Kolumne

"Linux - die Ideologen haben das Wort"

08.02.2002
Heinrich Vaske Chefredakteur CW

Ideologische Aspekte spielten in der IT schon immer eine Rolle. Viele Anwender, ob Laien oder Profis, haben ihre Weltanschauung. Apple oder Wintel, Mainframe oder Unix, kommerzielle oder freie Software - das sind nur wenige Beispiele für Fragen, an denen sich die Geister scheiden.

In letzter Zeit schlägt die ideologische Diskussion allerdings irritierend hohe Wellen. Es geht um Linux. Quelloffen und kostenlos - diese Vorzüge sprechen für das Betriebssystem, und sie sind zweifellos so überzeugend, dass sich Anbieter, die auch morgen noch an Betriebssystem-Lizenzen verdienen wollen, ernsthaft Gedanken machen müssen.

Trotzdem ist festzuhalten, dass sich der praktische Linux-Einsatz in den meisten Unternehmen nicht ohne Grund noch auf Nischen beschränkt. Nur weil Linux in einem offenen Entwicklungsprozess entstanden und kostenlos erhältlich ist, handelt es sich - trotz aller Fortschritte - nicht in jedem Anwendungsfall um das bessere, sicherere und unter Gesamtkostenaspekten preiswertere Betriebssystem.

Praktiker, die sich ihre Objektivität bewahrt haben, wissen das, doch sie haben einen zunehmend schweren Stand. Sie müssen sich nicht nur gegen ihre hausinternen Controller, sondern auch gegen die Marketing-Maschinen von Herstellern wie IBM, Hewlett-Packard oder Oracle (siehe Seite 18) argumentativ behaupten.

Doch das ist noch nicht alles: Wer es wagt, Linux öffentlich in Frage zu stellen und stattdessen Microsoft-Produkte vorzieht, ist heftigsten Reaktionen bis hin zu Anfeindungen ausgesetzt.

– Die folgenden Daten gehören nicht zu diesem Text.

(* ===== verification/ContextHistory.v ===== *)
(** * The history section ([rusty-core/src/context.rs])

    The pipeline and its item counting, fitting of text sections, compaction
    of the history behind a summary, clipping of tool results, and the packing
    of the history under a budget. The summarizer and the memory handle act on
    a state of the caller's ([Live] when they record). *)

From Stdlib Require Import String.
From S2P Require Import Prelude Containers Json Error Record Chat Text Middleware ToolSelect Memory Context.
Local Open Scope string_scope.

(** ** Code that may fail or panic *)

Definition Try (A : Type) : Type := Unwind (res A).

#[export] Instance try_ret : MRet Try := fun A a => Returns (Ok a).

#[export] Instance try_bind : MBind Try := fun A B f m =>
  match m with
  | Returns (Ok a) => f a
  | Returns (Err e) => Returns (Err e)
  | Panics p => Panics p
  end.

Definition of_res {A : Type} (r : res A) : Try A := Returns r.

(** The same, on a state. *)
Definition Code (S A : Type) : Type := S -> Try A * S.

#[export] Instance code_ret (S : Type) : MRet (Code S) := fun A a s => (mret a, s).

#[export] Instance code_bind (S : Type) : MBind (Code S) := fun A B f m s =>
  match m s with
  | (Returns (Ok a), s') => f a s'
  | (Returns (Err e), s') => (Returns (Err e), s')
  | (Panics p, s') => (Panics p, s')
  end.

Definition of_try {S A : Type} (t : Try A) : Code S A := fun s => (t, s).
Definition of_call {S A : Type} (f : S -> res A * S) : Code S A := fun s =>
  let '(r, s') := f s in (Returns r, s').

(** ** The pipeline *)

(** [PolicyPin], [CompactionReport]. *)
Record PolicyPin : Type := mkPin {
  pin_name : string;
  pin_candidate_id : option string;
  pin_content_hash : option string;
}.

Record CompactionReport : Type := mkCompactionReport {
  cpr_watermark : nat;
  cpr_reused_summary : bool;
  cpr_delta_from : option nat;
  cpr_summary_tokens : N;
  cpr_summary_truncated : bool;
  cpr_question_kept : bool;
}.

(** [ContextPipeline]; the summarizer is its [chat]. *)
Record ContextPipeline (W : Type) : Type := mkPipeline {
  pl_policy : ContextPolicy;
  pl_counter : TokenCounter;
  pl_model_id : string;
  pl_policy_pin : PolicyPin;
  pl_summarizer : option (list ChatMessage -> list Value -> W -> res ChatResponse * W);
  pl_prior_summary : option StoredSummary;
}.
Arguments mkPipeline {W} _ _ _ _ _ _.
Arguments pl_policy {W} _.
Arguments pl_counter {W} _.
Arguments pl_model_id {W} _.
Arguments pl_policy_pin {W} _.
Arguments pl_summarizer {W} _.
Arguments pl_prior_summary {W} _.

(** [check_counter_pin], [new], [with_token_counter] and the other builders. *)
Definition check_counter_pin {W : Type} (p : ContextPipeline W) : res unit :=
  if String.eqb (tk_id (pl_counter p)) (cx_tokenizer (pl_policy p)) then Ok ()
  else
    Err (invalid ("context policy pins counter `" ++ cx_tokenizer (pl_policy p)
           ++ "` but the pipeline was given `" ++ tk_id (pl_counter p)
           ++ "` — the pin is what makes assembly deterministic under a promoted policy")).

Definition pipeline_new `{Codec} {W : Type} (policy : ContextPolicy) : res (ContextPipeline W) :=
  let p := mkPipeline policy (estimated_counter (cb_margin_percent (cx_budget policy))) EmptyString
             (mkPin "inline" None None) None None in
  _ ← check_counter_pin p; Ok p.

Definition with_token_counter {W : Type} (c : TokenCounter) (p : ContextPipeline W) :
    res (ContextPipeline W) :=
  let p' := mkPipeline (pl_policy p) c (pl_model_id p) (pl_policy_pin p) (pl_summarizer p)
              (pl_prior_summary p) in
  _ ← check_counter_pin p'; Ok p'.

Definition with_prior_summary {W : Type} (prior : StoredSummary) (p : ContextPipeline W) :
    ContextPipeline W :=
  mkPipeline (pl_policy p) (pl_counter p) (pl_model_id p) (pl_policy_pin p) (pl_summarizer p) (Some prior).

Definition for_model {W : Type} (id : string) (p : ContextPipeline W) : ContextPipeline W :=
  mkPipeline (pl_policy p) (pl_counter p) id (pl_policy_pin p) (pl_summarizer p) (pl_prior_summary p).

Definition with_policy_pin {W : Type} (name : string) (candidate hash : option string)
    (p : ContextPipeline W) : ContextPipeline W :=
  mkPipeline (pl_policy p) (pl_counter p) (pl_model_id p) (mkPin name candidate hash) (pl_summarizer p)
    (pl_prior_summary p).

Definition with_summarizer {W : Type} (f : list ChatMessage -> list Value -> W -> res ChatResponse * W)
    (p : ContextPipeline W) : ContextPipeline W :=
  mkPipeline (pl_policy p) (pl_counter p) (pl_model_id p) (pl_policy_pin p) (Some f) (pl_prior_summary p).

Section Pipeline.
Context `{Codec} {W : Type} (p : ContextPipeline W).

Definition margin : N := cb_margin_percent (cx_budget (pl_policy p)).

(** [count_item], [count_schema]. *)
Definition count_item (m : ChatMessage) : N := tk_count (pl_counter p) [m] (pl_model_id p).
Definition count_schema (schema : Value) : N :=
  count_item (msg_system (default EmptyString (to_vec schema))).

(** ** Text sections *)

(** The halving loop of [fit_text_section], and the check after it. *)
Fixpoint fit_loop (n : nat) (kind : SectionKind) (text : string) (bytes budget : N) :
    res (ChatMessage * N * bool) :=
  let message := msg_system (truncate_to_byte_budget text bytes) in
  let cost := count_item message in
  match n with
  | O =>
      if (budget <? cost)%N
      then Err (invalid ("the " ++ section_name kind ++ " section cannot be truncated into its budget of "
                  ++ pretty budget ++ " tokens — the section framing alone costs " ++ pretty cost))
      else Ok (message, cost, true)
  | S n' =>
      if (cost <=? budget)%N then Ok (message, cost, true)
      else fit_loop n' kind text (bytes / 2) budget
  end.

(** [fit_text_section]. *)
Definition fit_text_section (kind : SectionKind) (text : string) (budget : N) (o : BudgetOverflow) :
    res (ChatMessage * N * bool) :=
  let message := msg_system text in
  let cost := count_item message in
  if (cost <=? budget)%N then Ok (message, cost, false)
  else
    match o with
    | OverflowFail =>
        Err (invalid ("the " ++ section_name kind ++ " section does not fit its budget: an estimated "
               ++ pretty cost ++ " tokens against " ++ pretty budget ++ " declared — a "
               ++ section_name kind ++ " that does not fit is a configuration error, not a truncation"))
    | OverflowTruncate => fit_loop 32 kind text (byte_budget_for_tokens budget margin) budget
    end.

(** ** Clipping tool results *)

Definition with_content (text : string) (m : ChatMessage) : ChatMessage :=
  mkChat (cm_role m) (Some text) (cm_tool_calls m) (cm_tool_call_id m) (cm_name m).

Fixpoint clip_loop (n : nat) (content notice : string) (cap bytes : N) (cut : ChatMessage) : ChatMessage :=
  match n with
  | O => cut
  | S n' =>
      let cut' := with_content (truncate_to_byte_budget content bytes ++ notice) cut in
      if (count_item cut' <=? cap)%N then cut' else clip_loop n' content notice cap (bytes / 2) cut'
  end.

Definition clips (cap : N) (m : ChatMessage) : bool := is_tool m && negb (count_item m <=? cap)%N.

Definition clip_result (cap : N) (m : ChatMessage) : ChatMessage :=
  if clips cap m
  then
    let content := default EmptyString (cm_content m) in
    clip_loop 32 content (tool_result_clipped_notice (String.length content)) cap
      (byte_budget_for_tokens cap margin) m
  else m.

(** [clip_tool_results]. *)
Definition clip_tool_results (items : list ChatMessage) (cap : N) : list ChatMessage * nat :=
  (map (clip_result cap) items, length (List.filter (clips cap) items)).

Er macht sich, folgt man den Ausführungen auf der Website bundestux.de, sogar einer antidemokratischen Gesinnung schuldig. Auf der Site tummeln sich Vertreter verschiedener gesellschaftlicher Gruppen und politischer Parteien, die Linux im Deutschen Bundestag durchsetzen möchten. Dort heißt es sogar, es gebe die "demokratische Pflicht eines Staates, auf Freie Software zu setzen".

Mit Verlaub: Wenn es in Sachen IT überhaupt Pflichten für einen demokratischen Staat gibt, dann doch wohl nur die, für eine funktionierende und kosteneffiziente Verwaltung zu sorgen. Was sich hier einige Linux-Eiferer gemeinsam mit Politikern aller Fraktionen leisten, ist ein schlechter Witz. Ihnen geht es weder um technische Argumente noch um Kosten-Nutzen-Erwägungen im Sinne des Bürgers. Es geht um Bevormundung - und um Wahlkampf. Eine objektive Entscheidung zugunsten der unter Preis-Leistungs-Aspekten bestmöglichen IT-Infrastruktur kann unter diesen Umständen schon fast nicht mehr fallen. Wir werden sehen, was in ein paar Jahren der Bundesrechnungshof dazu zu sagen hat.